Babangida had annulled the elections with Abiola leading the ballots after results from 14 states had been collated and announced, citing “a huge array of electoral malpractices virtually in all the states of the federation before the actual voting began,” as well as intimidation of the courts.
The final results later made its way to the public and showed that Abiola indeed would have won the elections and should have been sworn in as Nigeria’s president in November 1993 going by the schedule of the transition of government Babangida had in place.
Instead, Sani Abacha seized power from the transition government of Ernest Shonekan while Abiola, who had made a speech televised nationwide to declare himself president based on the election results, was imprisoned for treason – he would die in prison without getting his mandate.
While it was not going to make him president posthumously, the declaration of June 12 as Democracy Day by President Muhammadu Buhari last week was a sort of validation of Abiola’s mandate and an admission on the government’s part that a legitimate candidate had been denied.
With that dark spot in Nigeria’s history largely resolved, it remains to be seen what Nigerians will use it to form the basis for a better democracy for the country going forward, starting with the 2019 general elections.
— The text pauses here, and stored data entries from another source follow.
(** X11. At [x = 0] both integer antiderivatives are 0 and both polynomial
    evaluations return the constant term [e]. *)
Theorem integer_evaluations_at_zero (k : coefficients Z) :
  u32 (coef_e k) ->
  AddDraft.evaluateAntiderivative k 0 = 0 /\
  XorDraft.antiderivativeNLFSR k 0 = 0 /\
  AddDraft.evaluatePolynomial k 0 = coef_e k /\
  XorDraft.polynomialNLFSR k 0 = coef_e k.
Proof.
  intros He.
  assert (Hx0 : forall m, XorDraft.multiplyNLFSR 0 m = 0)
    by (intros m; apply shift_accumulate_zero_current).
  assert (Hm0 : forall v, XorDraft.multiplyNLFSR v 0 = 0)
    by (intros v; apply shift_accumulate_exit; lia).
  split; [|split; [|split]].
  - rewrite evaluateAntiderivative_wrap by lia.
    rewrite !Z.pow_0_l, !Z.mul_0_r by lia. reflexivity.
  - unfold XorDraft.antiderivativeNLFSR. cbv zeta.
    rewrite !Hx0, !Hm0. reflexivity.
  - rewrite evaluatePolynomial_wrap by lia. unfold polynomial_value.
    rewrite !Z.pow_0_l, !Z.mul_0_r by lia. simpl. apply wrap32_small. exact He.
  - unfold XorDraft.polynomialNLFSR. cbv zeta.
    rewrite !Hx0, !Hm0. reflexivity.
Qed.

Lemma integer_evaluations_at_zero_witness :
  AddDraft.evaluateAntiderivative fixture 0 = 0 /\
  XorDraft.antiderivativeNLFSR fixture 0 = 0 /\
  AddDraft.evaluatePolynomial fixture 0 = coef_e fixture /\
  XorDraft.polynomialNLFSR fixture 0 = coef_e fixture.
Proof.
  apply (integer_evaluations_at_zero fixture).
  unfold u32; rewrite ?modulus_eq; simpl; lia.
Defined.

(** ** The feedback shift register *)

Lemma tap_loop_fold (state : Z) (tapped : list Z) :
  Forall (fun tap => 0 <= tap < width) tapped ->
  forall (remaining i : nat) (feedback : Z),
    (i + remaining <= length tapped)%nat ->
    tap_loop state tapped remaining i feedback =
    Some (fold_left
            (fun f tap => Z.lxor f (Z.land (Z.shiftr state tap) 1))
            (firstn remaining (skipn i tapped)) feedback).
Proof.
  intros Hvalid remaining.
  induction remaining as [|remaining IH]; intros i feedback Hlen.
  - reflexivity.
  - simpl tap_loop.
    destruct (nth_error tapped i) as [tap|] eqn:Hnth.
    + assert (Hin : In tap tapped) by (eapply nth_error_In; exact Hnth).
      rewrite Forall_forall in Hvalid. pose proof (Hvalid tap Hin) as Htap.
      assert (Hguard : (0 <=? tap) && (tap <? width) = true).
      { apply andb_true_intro. split; [apply Z.leb_le|apply Z.ltb_lt]; lia. }
      rewrite Hguard. rewrite IH by lia.
      assert (Hskip : skipn i tapped = tap :: skipn (S i) tapped).
      { clear - Hnth. revert i Hnth.
        induction tapped as [|t rest IHl]; intros [|i] Hnth; simpl in *;
          try discriminate.
        - injection Hnth as ->. reflexivity.
        - apply IHl. exact Hnth. }
      rewrite Hskip. reflexivity.
    + apply nth_error_None in Hnth. lia.
Qed.

Lemma tap_parity_bit (state : Z) (tapped : list Z) :
  tap_parity state tapped = 0 \/ tap_parity state tapped = 1.
Proof.
  unfold tap_parity.
  assert (Hgen : forall f, (f = 0 \/ f = 1) ->
    let r := fold_left (fun feedback tap => Z.lxor feedback (Z.land (Z.shiftr state tap) 1))
               tapped f in r = 0 \/ r = 1).
  { induction tapped as [|t rest IH]; intros f Hf; simpl.
    - exact Hf.
    - apply IH.
      assert (Hb : Z.land (Z.shiftr state t) 1 = 0 \/ Z.land (Z.shiftr state t) 1 = 1).
      { pose proof (Z.land_ones (Z.shiftr state t) 1 ltac:(lia)) as Hmod.
        change (Z.ones 1) with 1 in Hmod. change (2 ^ 1) with 2 in Hmod.
        pose proof (Z.mod_pos_bound (Z.shiftr state t) 2 ltac:(lia)). lia. }
      destruct Hf as [-> | ->], Hb as [-> | ->]; simpl; auto. }
  apply Hgen. left. reflexivity.
Qed.

Lemma lor_top_bit (low feedback : Z) :
  0 <= low < 2 ^ 31 -> feedback = 0 \/ feedback = 1 ->
  Z.lor low (wrap32 (Z.shiftl feedback 31)) = low + 2 ^ 31 * feedback /\
  Z.lor low (wrap32 (Z.shiftl feedback 31)) = Z.lxor low (2 ^ 31 * feedback).
Proof.
  intros Hlow [-> | ->].
  - change (wrap32 (Z.shiftl 0 31)) with 0. rewrite Z.mul_0_r.
    rewrite Z.lor_0_r, Z.lxor_0_r, Z.add_0_r. split; reflexivity.
  - change (wrap32 (Z.shiftl 1 31)) with (2 ^ 31). rewrite Z.mul_1_r.
    assert (Hdisjoint : Z.land low (2 ^ 31) = 0).
    { apply Z.bits_inj'. intros n Hn.
      rewrite Z.land_spec, Z.bits_0, Z.pow2_bits_eqb by lia.
      destruct (Z.eqb_spec 31 n) as [<-|Hne]; [|apply andb_false_r].
      rewrite andb_true_r.
      destruct (Z.eq_dec low 0) as [->|Hnz]; [apply Z.bits_0|].
      apply Z.bits_above_log2; [lia|].
      apply Z.log2_lt_pow2; lia. }
    rewrite <- (Z.lxor_lor _ _ Hdisjoint).
    rewrite (Z.add_nocarry_lxor _ _ Hdisjoint). split; reflexivity.
Qed.

Lemma shiftr_one_range (state : Z) : u32 state -> 0 <= Z.shiftr state 1 < 2 ^ 31.
Proof.
  unfold u32. rewrite modulus_eq. intros Hs.
  rewrite Z.shiftr_div_pow2 by lia. change (2 ^ 1) with 2. change (2 ^ 31) with 2147483648.
  pose proof (Z.div_mod state 2 ltac:(lia)).
  pose proof (Z.mod_pos_bound state 2 ltac:(lia)). lia.
Qed.

Lemma NLFSR_value (state : Z) (tapped : list Z) (num_taps : Z) :
  valid_taps tapped num_taps ->
  NLFSR state tapped num_taps =
  Some (Z.lor (Z.shiftr state 1)
          (wrap32 (Z.shiftl (tap_parity state (firstn (Z.to_nat num_taps) tapped)) 31))).
Proof.
  intros [Hn Hvalid]. unfold NLFSR.
  rewrite (tap_loop_fold state tapped Hvalid) by lia.
  reflexivity.
Qed.

(** X12. With readable taps below 32 the register step is defined on every
    32-bit state: the state moves one place to the right, the XOR of the
    tapped bits enters at bit 31, and the result is again a 32-bit value. *)
Theorem NLFSR_shifts_in_parity (state : Z) (tapped : list Z) (num_taps : Z) :
  u32 state -> valid_taps tapped num_taps ->
  let parity := tap_parity state (firstn (Z.to_nat num_taps) tapped) in
  (parity = 0 \/ parity = 1) /\
  NLFSR state tapped num_taps = Some (state / 2 + 2 ^ 31 * parity) /\
  u32 (state / 2 + 2 ^ 31 * parity).
Proof.
  intros Hs Hvalid parity.
  pose proof (tap_parity_bit state (firstn (Z.to_nat num_taps) tapped)) as Hbit.
  fold parity in Hbit.
  pose proof (shiftr_one_range state Hs) as Hlow.
  destruct (lor_top_bit _ _ Hlow Hbit) as [Hadd _].
  split; [exact Hbit|].
  rewrite (NLFSR_value state tapped num_taps Hvalid). fold parity.
  rewrite Hadd. rewrite Z.shiftr_div_pow2 in * by lia. change (2 ^ 1) with 2 in *.
  split; [reflexivity|].
  unfold u32. rewrite modulus_eq. change (2 ^ 31) with 2147483648 in *.
  destruct Hbit as [-> | ->]; lia.
Qed.

Lemma NLFSR_shifts_in_parity_witness :
  let parity := tap_parity 2147483649 (firstn (Z.to_nat 4) taps) in
  (parity = 0 \/ parity = 1) /\
  NLFSR 2147483649 taps 4 = Some (2147483649 / 2 + 2 ^ 31 * parity) /\
  u32 (2147483649 / 2 + 2 ^ 31 * parity).
Proof.
  apply (NLFSR_shifts_in_parity 2147483649 taps 4).
  - unfold u32; rewrite ?modulus_eq; lia.
  - unfold valid_taps, taps, width. split; [simpl; lia|].
    repeat constructor; lia.
Defined.

Lemma tap_parity_lxor (s1 s2 : Z) (tapped : list Z) :
  tap_parity (Z.lxor s1 s2) tapped = Z.lxor (tap_parity s1 tapped) (tap_parity s2 tapped).
Proof.
  unfold tap_parity.
  assert (Hgen : forall f1 f2,
    fold_left (fun f tap => Z.lxor f (Z.land (Z.shiftr (Z.lxor s1 s2) tap) 1))
      tapped (Z.lxor f1 f2) =
    Z.lxor (fold_left (fun f tap => Z.lxor f (Z.land (Z.shiftr s1 tap) 1)) tapped f1)
           (fold_left (fun f tap => Z.lxor f (Z.land (Z.shiftr s2 tap) 1)) tapped f2)).
  { induction tapped as [|t rest IH]; intros f1 f2; simpl; [reflexivity|].
    rewrite <- IH. f_equal.
    rewrite Z.shiftr_lxor.
    assert (Hland : forall p q, Z.land (Z.lxor p q) 1 = Z.lxor (Z.land p 1) (Z.land q 1)).
    { intros p q. apply Z.bits_inj'. intros n Hn.
      rewrite !Z.lxor_spec, !Z.land_spec, !Z.lxor_spec.
      destruct (Z.testbit p n), (Z.testbit q n), (Z.testbit 1 n); reflexivity. }
    rewrite Hland. apply lxor_swap_middle. }
  apply (Hgen 0 0).
Qed.

(** X13. The register step is linear over XOR: stepping [s1 ^ s2] gives the
    XOR of stepping [s1] and stepping [s2]; in particular the all-zero state
    steps to itself. *)
Theorem NLFSR_linear (s1 s2 : Z) (tapped : list Z) (num_taps : Z) :
  u32 s1 -> u32 s2 -> valid_taps tapped num_taps ->
  exists r1 r2 : Z,
    NLFSR s1 tapped num_taps = Some r1 /\
    NLFSR s2 tapped num_taps = Some r2 /\
    NLFSR (Z.lxor s1 s2) tapped num_taps = Some (Z.lxor r1 r2) /\
    NLFSR 0 tapped num_taps = Some 0.
Proof.
  intros H1 H2 Hvalid.
  set (tp := firstn (Z.to_nat num_taps) tapped).
  pose proof (tap_parity_bit s1 tp) as Hb1.
  pose proof (tap_parity_bit s2 tp) as Hb2.
  pose proof (tap_parity_bit (Z.lxor s1 s2) tp) as Hb12.
  pose proof (u32_lxor s1 s2 H1 H2) as H12.
  destruct (lor_top_bit _ _ (shiftr_one_range s1 H1) Hb1) as [_ Hx1].
  destruct (lor_top_bit _ _ (shiftr_one_range s2 H2) Hb2) as [_ Hx2].
  destruct (lor_top_bit _ _ (shiftr_one_range _ H12) Hb12) as [_ Hx12].
  exists (Z.lxor (Z.shiftr s1 1) (2 ^ 31 * tap_parity s1 tp)),
         (Z.lxor (Z.shiftr s2 1) (2 ^ 31 * tap_parity s2 tp)).
  rewrite !(NLFSR_value _ tapped num_taps Hvalid). fold tp.
  rewrite Hx1, Hx2, Hx12.
  split; [reflexivity|]. split; [reflexivity|]. split.
  - f_equal. rewrite tap_parity_lxor, Z.shiftr_lxor.
    rewrite lxor_swap_middle. f_equal.
    destruct Hb1 as [-> | ->], Hb2 as [-> | ->]; reflexivity.
  - assert (Hp0 : tap_parity 0 tp = 0).
    { replace 0 with (Z.lxor s1 s1) at 1 by apply Z.lxor_nilpotent.
      rewrite tap_parity_lxor. apply Z.lxor_nilpotent. }
    rewrite Hp0. reflexivity.
Qed.

Lemma NLFSR_linear_witness :
  exists r1 r2 : Z,
    NLFSR 305419896 taps 4 = Some r1 /\
    NLFSR 2271560481 taps 4 = Some r2 /\
    NLFSR (Z.lxor 305419896 2271560481) taps 4 = Some (Z.lxor r1 r2) /\
    NLFSR 0 taps 4 = Some 0.
Proof.
  apply (NLFSR_linear 305419896 2271560481 taps 4).
  - unfold u32; rewrite ?modulus_eq; lia.
  - unfold u32; rewrite ?modulus_eq; lia.
  - unfold valid_taps, taps, width. split; [simpl; lia|].
    repeat constructor; lia.
Defined.

(** ** The multiplier of the "emulation" draft *)

Lemma feedback_loop_step (power i result feedback : Z) :
  i < power ->
  FeedbackDraft.feedback_loop power i result feedback =
  FeedbackDraft.feedback_loop power (i + 1)
    (Z.lxor result feedback) (wrap32 (Z.shiftl feedback 1)).
Proof.
  intros Hi. rewrite FeedbackDraft.feedback_loop_equation_1.
  destruct (Z_lt_dec i power) as [Hlt|Hge]; [reflexivity|contradiction].
Qed.

Lemma feedback_loop_exit (power i result feedback : Z) :
  power <= i -> FeedbackDraft.feedback_loop power i result feedback = result.
Proof.
  intros Hi. rewrite FeedbackDraft.feedback_loop_equation_1.
  destruct (Z_lt_dec i power) as [Hlt|Hge]; [lia|reflexivity].
Qed.

Lemma feedback_loop_as_shift_accumulate (n : nat) :
  forall i result feedback,
    FeedbackDraft.feedback_loop (i + Z.of_nat n) i result feedback =
    shift_accumulate xor_accumulate result feedback (2 ^ Z.of_nat n - 1).
Proof.
  induction n as [|n IH]; intros i r f.
  - rewrite feedback_loop_exit by lia.
    rewrite shift_accumulate_exit by (simpl; lia). reflexivity.
  - assert (Hpos : 0 < 2 ^ Z.of_nat n) by (apply Z.pow_pos_nonneg; lia).
    rewrite feedback_loop_step by lia.
    replace (i + Z.of_nat (S n)) with ((i + 1) + Z.of_nat n) by lia.
    rewrite IH.
    rewrite Nat2Z.inj_succ, Z.pow_succ_r by lia.
    rewrite (shift_accumulate_step _ _ _ (2 * 2 ^ Z.of_nat n - 1)) by lia.
    destruct (low_bit_cases (2 * 2 ^ Z.of_nat n - 1) ltac:(lia)) as [[Hbit Heq]|[Hbit Heq]];
      [lia|].
    rewrite Hbit. simpl negb. cbv iota.
    replace (Z.shiftr (2 * 2 ^ Z.of_nat n - 1) 1) with (2 ^ Z.of_nat n - 1) by lia.
    reflexivity.
Qed.

(** X14. For [power] up to 32 the repeated-shift multiplier returns what the
    XOR multiplier returns for the multiplier [2^power - 1] (all of the low
    [power] bits set): it XORs [power] shifted copies of [value] and does not
    multiply by [power]; [power = 0] gives 0 and [power = 1] gives [value]. *)
Theorem feedback_multiplyNLFSR_is_all_ones_product (value power : Z) :
  0 <= power <= width ->
  FeedbackDraft.multiplyNLFSR value power = XorDraft.multiplyNLFSR value (2 ^ power - 1) /\
  FeedbackDraft.multiplyNLFSR value 0 = 0 /\
  FeedbackDraft.multiplyNLFSR value 1 = value.
Proof.
  intros Hp. unfold FeedbackDraft.multiplyNLFSR, XorDraft.multiplyNLFSR.
  split; [|split].
  - rewrite <- (Z2Nat.id power) at 1 2 by lia.
    apply (feedback_loop_as_shift_accumulate (Z.to_nat power) 0 0 value).
  - apply feedback_loop_exit. lia.
  - rewrite feedback_loop_step by lia. rewrite feedback_loop_exit by lia.
    apply Z.lxor_0_l.
Qed.

Lemma feedback_multiplyNLFSR_is_all_ones_product_witness :
  FeedbackDraft.multiplyNLFSR 3 4 = XorDraft.multiplyNLFSR 3 (2 ^ 4 - 1) /\
  FeedbackDraft.multiplyNLFSR 3 0 = 0 /\
  FeedbackDraft.multiplyNLFSR 3 1 = 3.
Proof.
  apply (feedback_multiplyNLFSR_is_all_ones_product 3 4). unfold width. lia.
Defined.

Lemma feedback_loop_unroll (power : Z) (n : nat) :
  forall i result feedback,
    i + Z.of_nat n <= power ->
    FeedbackDraft.feedback_loop power i result feedback =
    FeedbackDraft.feedback_loop power (i + Z.of_nat n)
      (fst (Nat.iter n feedback_body (result, feedback)))
      (snd (Nat.iter n feedback_body (result, feedback))).
Proof.
  induction n as [|n IH]; intros i r f Hle.
  - simpl. rewrite Z.add_0_r. reflexivity.
  - rewrite feedback_loop_step by lia.
    rewrite IH by lia. rewrite Nat.iter_succ_r.
    replace (i + 1 + Z.of_nat n) with (i + Z.of_nat (S n)) by lia.
    reflexivity.
Qed.

Lemma feedback_body_shifts (n : nat) (result feedback : Z) :
  u32 feedback ->
  snd (Nat.iter n feedback_body (result, feedback)) = wrap32 (feedback * 2 ^ Z.of_nat n).
Proof.
  intros Hf. induction n as [|n IH].
  - simpl. rewrite Z.mul_1_r. symmetry. apply wrap32_small. exact Hf.
  - rewrite Nat.iter_succ. unfold feedback_body at 1. cbn [snd]. rewrite IH.
    rewrite Z.shiftl_mul_pow2 by lia. change (2 ^ 1) with 2.
    rewrite wrap32_mul_l. f_equal.
    rewrite Nat2Z.inj_succ, Z.pow_succ_r by lia. ring.
Qed.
The people need to put aside all biases – political, ethnic, religious, and economical – and come together to choose and vote in a truly worthy candidate to lead the country as well as put in place similar persons in other public offices.
While it cannot all be achieved in the 2019 elections, progress is a process, having the resolute desire for a much better democracy than what obtains at the moment will go a great way to getting Nigerians to making that desire a reality.
So indeed, getting your Permanent Voters Card should not be a noisy call to your ears but a resolve to be part of the process that would take Nigeria from its current state to the one in which a citizen would not scoff on hearing “giant of Africa”.